= WHAT TO WORK ON =
Search the listing for the word "eauto" and return each line that contains it.

# # # # #

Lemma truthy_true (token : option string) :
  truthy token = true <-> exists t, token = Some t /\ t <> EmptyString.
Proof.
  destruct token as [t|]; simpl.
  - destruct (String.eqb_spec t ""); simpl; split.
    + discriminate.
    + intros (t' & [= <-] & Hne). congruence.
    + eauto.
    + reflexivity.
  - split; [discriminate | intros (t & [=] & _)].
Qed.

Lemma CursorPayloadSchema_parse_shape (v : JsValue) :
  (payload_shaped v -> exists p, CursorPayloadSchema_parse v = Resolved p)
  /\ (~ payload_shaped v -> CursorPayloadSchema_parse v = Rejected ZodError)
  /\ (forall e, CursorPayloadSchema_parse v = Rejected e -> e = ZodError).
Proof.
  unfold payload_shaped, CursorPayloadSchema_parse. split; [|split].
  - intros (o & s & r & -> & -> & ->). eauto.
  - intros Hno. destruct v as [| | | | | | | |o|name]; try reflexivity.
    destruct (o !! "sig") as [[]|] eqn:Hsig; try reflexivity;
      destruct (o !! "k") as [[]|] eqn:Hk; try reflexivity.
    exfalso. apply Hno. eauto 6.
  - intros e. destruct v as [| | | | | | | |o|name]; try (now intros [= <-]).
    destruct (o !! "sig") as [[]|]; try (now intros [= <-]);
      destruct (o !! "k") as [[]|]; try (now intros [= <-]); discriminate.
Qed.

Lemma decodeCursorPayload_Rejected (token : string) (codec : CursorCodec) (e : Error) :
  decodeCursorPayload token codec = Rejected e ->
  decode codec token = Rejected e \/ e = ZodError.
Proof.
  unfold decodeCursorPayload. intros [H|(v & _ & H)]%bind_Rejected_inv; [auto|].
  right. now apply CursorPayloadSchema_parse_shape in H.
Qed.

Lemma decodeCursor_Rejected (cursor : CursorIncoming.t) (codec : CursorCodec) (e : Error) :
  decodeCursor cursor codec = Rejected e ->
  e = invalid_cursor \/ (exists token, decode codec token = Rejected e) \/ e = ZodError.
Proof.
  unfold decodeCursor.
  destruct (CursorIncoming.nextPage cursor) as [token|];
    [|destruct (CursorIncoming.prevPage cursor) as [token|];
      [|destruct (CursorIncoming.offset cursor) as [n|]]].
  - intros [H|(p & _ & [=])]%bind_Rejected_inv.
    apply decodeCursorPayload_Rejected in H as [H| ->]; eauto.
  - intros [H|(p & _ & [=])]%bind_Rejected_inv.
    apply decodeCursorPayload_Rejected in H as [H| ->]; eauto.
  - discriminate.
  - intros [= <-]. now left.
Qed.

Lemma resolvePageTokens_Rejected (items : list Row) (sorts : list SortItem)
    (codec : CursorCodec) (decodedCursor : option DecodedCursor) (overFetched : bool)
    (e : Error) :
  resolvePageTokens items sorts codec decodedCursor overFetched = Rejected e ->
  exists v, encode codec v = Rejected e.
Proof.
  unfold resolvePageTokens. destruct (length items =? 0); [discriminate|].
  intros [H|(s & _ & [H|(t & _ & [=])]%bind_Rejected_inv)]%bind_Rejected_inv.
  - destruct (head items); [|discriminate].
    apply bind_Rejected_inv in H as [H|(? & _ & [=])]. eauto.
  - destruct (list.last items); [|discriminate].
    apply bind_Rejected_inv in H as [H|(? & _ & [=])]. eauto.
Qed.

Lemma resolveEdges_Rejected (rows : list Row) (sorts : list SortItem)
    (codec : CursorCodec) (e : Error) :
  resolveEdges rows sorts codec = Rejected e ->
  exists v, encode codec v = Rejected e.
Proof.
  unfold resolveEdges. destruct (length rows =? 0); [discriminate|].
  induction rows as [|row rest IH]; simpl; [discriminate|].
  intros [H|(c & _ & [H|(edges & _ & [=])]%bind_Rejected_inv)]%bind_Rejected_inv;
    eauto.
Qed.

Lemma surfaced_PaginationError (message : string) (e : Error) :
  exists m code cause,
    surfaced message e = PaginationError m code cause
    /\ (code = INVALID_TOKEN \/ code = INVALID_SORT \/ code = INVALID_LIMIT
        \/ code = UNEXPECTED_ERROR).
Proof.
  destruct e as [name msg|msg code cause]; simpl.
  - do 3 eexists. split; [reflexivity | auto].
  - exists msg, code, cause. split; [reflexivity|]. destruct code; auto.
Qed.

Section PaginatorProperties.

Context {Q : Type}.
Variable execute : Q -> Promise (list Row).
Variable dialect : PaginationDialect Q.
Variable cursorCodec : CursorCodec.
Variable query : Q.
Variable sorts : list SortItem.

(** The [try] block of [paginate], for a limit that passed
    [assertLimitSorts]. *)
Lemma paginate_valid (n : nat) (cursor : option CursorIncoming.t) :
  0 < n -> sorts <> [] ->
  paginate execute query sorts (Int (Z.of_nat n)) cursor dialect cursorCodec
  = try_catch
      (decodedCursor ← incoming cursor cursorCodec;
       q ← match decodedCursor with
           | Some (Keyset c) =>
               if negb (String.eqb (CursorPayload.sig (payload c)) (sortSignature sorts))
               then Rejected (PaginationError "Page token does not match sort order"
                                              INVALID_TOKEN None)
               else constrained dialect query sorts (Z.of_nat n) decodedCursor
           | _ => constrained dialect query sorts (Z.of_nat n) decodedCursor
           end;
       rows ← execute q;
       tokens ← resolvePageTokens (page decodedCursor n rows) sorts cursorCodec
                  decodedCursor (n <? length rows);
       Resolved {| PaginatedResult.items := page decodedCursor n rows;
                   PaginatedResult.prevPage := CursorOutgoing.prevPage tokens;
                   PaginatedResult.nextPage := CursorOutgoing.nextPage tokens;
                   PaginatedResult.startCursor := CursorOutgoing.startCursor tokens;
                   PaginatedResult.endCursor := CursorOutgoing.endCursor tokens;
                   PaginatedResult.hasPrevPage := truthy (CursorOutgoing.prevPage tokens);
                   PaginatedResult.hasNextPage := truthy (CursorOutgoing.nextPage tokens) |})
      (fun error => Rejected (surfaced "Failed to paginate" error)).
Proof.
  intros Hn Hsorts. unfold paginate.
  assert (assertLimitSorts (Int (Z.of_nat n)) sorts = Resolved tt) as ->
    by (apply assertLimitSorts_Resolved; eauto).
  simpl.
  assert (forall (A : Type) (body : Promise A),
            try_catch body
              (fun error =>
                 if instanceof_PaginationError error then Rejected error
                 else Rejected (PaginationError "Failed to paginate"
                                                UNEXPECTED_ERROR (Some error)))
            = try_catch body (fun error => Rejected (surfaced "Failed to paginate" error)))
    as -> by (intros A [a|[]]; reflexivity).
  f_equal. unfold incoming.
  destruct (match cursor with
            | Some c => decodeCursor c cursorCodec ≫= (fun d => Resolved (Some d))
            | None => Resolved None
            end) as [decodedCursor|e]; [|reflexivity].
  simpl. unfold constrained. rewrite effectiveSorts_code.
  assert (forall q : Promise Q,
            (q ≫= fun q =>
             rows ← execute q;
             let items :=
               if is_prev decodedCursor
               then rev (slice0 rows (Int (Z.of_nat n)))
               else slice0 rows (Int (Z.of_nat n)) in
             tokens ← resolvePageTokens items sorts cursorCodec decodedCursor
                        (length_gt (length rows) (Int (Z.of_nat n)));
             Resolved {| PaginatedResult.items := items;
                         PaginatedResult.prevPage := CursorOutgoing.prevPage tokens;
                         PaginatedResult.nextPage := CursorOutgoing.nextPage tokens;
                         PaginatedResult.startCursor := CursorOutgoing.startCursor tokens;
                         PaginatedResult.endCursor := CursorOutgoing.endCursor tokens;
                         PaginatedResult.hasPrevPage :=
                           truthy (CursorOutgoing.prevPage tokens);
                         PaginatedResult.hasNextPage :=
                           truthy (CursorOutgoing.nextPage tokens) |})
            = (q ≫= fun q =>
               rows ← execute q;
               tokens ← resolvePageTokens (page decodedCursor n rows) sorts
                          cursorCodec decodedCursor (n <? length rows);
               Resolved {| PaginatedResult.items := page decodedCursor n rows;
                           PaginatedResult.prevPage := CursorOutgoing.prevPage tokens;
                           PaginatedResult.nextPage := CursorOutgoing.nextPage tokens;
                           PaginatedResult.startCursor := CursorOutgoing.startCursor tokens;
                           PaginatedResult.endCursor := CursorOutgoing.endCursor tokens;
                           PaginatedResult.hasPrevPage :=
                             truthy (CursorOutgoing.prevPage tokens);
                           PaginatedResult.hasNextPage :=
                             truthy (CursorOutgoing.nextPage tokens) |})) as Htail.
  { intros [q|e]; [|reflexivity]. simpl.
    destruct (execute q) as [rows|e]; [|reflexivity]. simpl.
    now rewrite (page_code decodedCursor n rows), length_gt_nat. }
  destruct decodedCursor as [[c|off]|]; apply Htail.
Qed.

# # # # #

= ANSWER TO THE PROBLEM =
    + eauto.
  - intros (o & s & r & -> & -> & ->). eauto.
    exfalso. apply Hno. eauto 6.
    apply decodeCursorPayload_Rejected in H as [H| ->]; eauto.
    apply decodeCursorPayload_Rejected in H as [H| ->]; eauto.
    apply bind_Rejected_inv in H as [H|(? & _ & [=])]. eauto.
    apply bind_Rejected_inv in H as [H|(? & _ & [=])]. eauto.
    eauto.
    by (apply assertLimitSorts_Resolved; eauto).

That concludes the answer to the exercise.